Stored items
****

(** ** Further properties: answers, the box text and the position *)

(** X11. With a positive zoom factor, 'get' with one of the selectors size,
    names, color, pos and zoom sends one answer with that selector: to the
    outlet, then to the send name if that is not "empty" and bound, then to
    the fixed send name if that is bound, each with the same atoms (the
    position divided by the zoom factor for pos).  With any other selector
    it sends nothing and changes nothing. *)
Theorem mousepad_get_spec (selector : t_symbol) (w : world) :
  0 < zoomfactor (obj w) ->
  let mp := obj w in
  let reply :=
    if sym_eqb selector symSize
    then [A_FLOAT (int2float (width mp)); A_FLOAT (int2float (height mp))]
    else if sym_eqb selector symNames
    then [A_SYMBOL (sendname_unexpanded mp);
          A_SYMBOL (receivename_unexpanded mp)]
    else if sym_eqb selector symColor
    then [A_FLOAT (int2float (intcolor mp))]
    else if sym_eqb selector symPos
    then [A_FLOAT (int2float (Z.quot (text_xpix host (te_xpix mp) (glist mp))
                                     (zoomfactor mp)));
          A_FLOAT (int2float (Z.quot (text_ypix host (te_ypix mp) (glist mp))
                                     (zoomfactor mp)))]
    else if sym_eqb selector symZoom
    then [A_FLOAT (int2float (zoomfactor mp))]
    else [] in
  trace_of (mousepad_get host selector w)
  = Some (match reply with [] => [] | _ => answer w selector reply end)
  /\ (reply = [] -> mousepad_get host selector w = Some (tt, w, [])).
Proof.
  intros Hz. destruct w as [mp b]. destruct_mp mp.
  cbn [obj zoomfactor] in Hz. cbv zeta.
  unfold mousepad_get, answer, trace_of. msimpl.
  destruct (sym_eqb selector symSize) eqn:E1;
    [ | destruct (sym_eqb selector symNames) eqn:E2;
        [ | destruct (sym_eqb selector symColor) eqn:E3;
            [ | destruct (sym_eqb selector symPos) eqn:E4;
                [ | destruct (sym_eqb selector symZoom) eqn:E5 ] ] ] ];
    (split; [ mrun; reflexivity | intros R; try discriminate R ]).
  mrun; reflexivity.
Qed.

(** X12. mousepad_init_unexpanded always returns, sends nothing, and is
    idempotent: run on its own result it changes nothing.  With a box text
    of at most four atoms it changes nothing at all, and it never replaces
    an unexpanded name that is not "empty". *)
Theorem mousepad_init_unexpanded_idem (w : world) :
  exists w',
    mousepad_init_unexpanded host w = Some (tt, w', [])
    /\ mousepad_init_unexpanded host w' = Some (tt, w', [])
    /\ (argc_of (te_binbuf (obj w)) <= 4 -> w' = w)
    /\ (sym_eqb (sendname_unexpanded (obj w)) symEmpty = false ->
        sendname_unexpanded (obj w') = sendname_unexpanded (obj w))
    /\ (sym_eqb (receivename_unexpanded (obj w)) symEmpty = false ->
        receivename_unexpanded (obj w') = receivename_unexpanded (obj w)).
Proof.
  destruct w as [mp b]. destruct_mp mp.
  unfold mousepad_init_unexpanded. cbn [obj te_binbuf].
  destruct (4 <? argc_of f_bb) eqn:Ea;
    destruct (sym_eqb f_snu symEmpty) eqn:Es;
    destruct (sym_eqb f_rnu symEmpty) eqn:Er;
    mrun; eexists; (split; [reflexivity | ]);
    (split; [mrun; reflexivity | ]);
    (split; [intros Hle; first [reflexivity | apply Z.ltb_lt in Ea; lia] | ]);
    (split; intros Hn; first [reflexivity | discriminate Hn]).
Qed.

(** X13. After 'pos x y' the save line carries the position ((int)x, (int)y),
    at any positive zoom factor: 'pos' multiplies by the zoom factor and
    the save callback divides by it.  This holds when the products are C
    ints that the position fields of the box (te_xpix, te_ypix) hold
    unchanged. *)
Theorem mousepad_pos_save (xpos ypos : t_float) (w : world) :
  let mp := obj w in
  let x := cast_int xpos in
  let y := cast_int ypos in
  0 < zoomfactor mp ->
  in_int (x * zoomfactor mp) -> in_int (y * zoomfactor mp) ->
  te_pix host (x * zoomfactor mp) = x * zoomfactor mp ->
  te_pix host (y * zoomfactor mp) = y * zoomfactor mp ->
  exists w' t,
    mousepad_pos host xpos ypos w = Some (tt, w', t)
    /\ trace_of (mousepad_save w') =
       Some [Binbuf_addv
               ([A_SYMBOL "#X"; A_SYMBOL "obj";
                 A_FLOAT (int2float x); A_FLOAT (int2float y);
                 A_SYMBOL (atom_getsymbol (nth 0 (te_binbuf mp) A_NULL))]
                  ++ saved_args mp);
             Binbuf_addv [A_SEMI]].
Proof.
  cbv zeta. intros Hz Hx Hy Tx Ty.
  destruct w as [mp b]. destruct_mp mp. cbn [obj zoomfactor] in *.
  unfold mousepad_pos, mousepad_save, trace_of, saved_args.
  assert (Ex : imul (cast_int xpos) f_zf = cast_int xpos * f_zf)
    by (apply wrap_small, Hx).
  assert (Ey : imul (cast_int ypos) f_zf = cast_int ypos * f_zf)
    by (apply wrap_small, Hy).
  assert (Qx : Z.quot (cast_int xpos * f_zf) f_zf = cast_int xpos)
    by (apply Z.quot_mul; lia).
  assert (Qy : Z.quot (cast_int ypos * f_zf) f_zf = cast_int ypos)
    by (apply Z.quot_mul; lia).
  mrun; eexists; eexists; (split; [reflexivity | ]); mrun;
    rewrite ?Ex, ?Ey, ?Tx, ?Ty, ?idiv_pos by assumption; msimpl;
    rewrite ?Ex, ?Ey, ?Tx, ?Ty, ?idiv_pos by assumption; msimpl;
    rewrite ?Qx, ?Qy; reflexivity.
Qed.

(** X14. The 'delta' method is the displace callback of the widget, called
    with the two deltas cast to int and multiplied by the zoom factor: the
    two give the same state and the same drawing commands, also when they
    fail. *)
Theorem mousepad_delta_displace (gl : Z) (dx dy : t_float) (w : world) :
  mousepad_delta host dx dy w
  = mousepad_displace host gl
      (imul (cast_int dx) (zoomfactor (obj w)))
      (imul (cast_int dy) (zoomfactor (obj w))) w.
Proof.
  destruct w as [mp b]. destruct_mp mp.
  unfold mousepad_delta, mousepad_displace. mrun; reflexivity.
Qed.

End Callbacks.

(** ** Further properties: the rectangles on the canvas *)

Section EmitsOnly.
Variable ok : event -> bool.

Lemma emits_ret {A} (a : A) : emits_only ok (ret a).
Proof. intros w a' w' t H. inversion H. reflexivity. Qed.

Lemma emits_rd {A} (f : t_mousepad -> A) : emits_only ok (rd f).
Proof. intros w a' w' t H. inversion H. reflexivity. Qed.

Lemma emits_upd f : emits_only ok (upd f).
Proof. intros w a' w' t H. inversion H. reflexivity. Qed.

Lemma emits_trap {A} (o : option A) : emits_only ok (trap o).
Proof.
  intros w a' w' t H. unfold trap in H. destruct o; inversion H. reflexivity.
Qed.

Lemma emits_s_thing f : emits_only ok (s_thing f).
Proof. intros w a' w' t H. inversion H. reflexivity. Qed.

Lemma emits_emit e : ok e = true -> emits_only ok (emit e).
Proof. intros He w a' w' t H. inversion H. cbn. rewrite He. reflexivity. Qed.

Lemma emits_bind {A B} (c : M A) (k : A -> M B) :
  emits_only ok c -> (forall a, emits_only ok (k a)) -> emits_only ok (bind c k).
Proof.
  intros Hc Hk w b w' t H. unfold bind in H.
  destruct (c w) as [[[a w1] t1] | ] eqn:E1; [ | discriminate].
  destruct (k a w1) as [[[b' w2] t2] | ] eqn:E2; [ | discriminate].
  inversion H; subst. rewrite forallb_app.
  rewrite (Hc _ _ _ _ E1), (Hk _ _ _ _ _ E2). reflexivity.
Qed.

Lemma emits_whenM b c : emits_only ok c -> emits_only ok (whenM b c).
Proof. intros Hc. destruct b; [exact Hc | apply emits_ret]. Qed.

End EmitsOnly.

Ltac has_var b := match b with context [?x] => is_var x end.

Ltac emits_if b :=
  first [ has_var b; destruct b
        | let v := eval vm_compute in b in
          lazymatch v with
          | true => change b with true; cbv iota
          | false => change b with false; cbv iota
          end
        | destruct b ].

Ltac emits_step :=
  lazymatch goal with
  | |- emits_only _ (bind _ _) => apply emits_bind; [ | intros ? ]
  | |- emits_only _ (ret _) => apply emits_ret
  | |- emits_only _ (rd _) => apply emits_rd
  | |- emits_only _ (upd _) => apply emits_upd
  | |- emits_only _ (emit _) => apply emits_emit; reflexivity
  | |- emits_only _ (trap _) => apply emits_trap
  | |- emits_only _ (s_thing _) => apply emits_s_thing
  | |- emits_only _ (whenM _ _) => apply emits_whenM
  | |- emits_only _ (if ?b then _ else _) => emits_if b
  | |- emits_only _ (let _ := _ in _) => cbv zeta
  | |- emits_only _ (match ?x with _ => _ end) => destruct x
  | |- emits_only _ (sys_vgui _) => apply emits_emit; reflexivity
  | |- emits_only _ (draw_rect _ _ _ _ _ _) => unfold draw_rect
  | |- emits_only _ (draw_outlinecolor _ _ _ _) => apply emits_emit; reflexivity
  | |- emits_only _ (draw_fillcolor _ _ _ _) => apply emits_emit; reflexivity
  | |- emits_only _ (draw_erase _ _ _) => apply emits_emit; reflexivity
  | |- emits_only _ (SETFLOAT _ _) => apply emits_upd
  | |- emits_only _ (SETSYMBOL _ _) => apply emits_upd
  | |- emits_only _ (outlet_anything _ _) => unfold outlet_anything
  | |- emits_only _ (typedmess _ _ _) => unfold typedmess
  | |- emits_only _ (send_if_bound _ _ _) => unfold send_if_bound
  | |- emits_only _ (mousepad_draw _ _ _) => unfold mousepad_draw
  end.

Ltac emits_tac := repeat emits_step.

****

[Exercise aim] Emit an exact copy of the lines spanning the start of the records to the line containing "it sends nothing and changes nothing. *)", inclusive, and no other output.

[Expected answer]
(** ** Further properties: answers, the box text and the position *)

(** X11. With a positive zoom factor, 'get' with one of the selectors size,
    names, color, pos and zoom sends one answer with that selector: to the
    outlet, then to the send name if that is not "empty" and bound, then to
    the fixed send name if that is bound, each with the same atoms (the
    position divided by the zoom factor for pos).  With any other selector
    it sends nothing and changes nothing. *)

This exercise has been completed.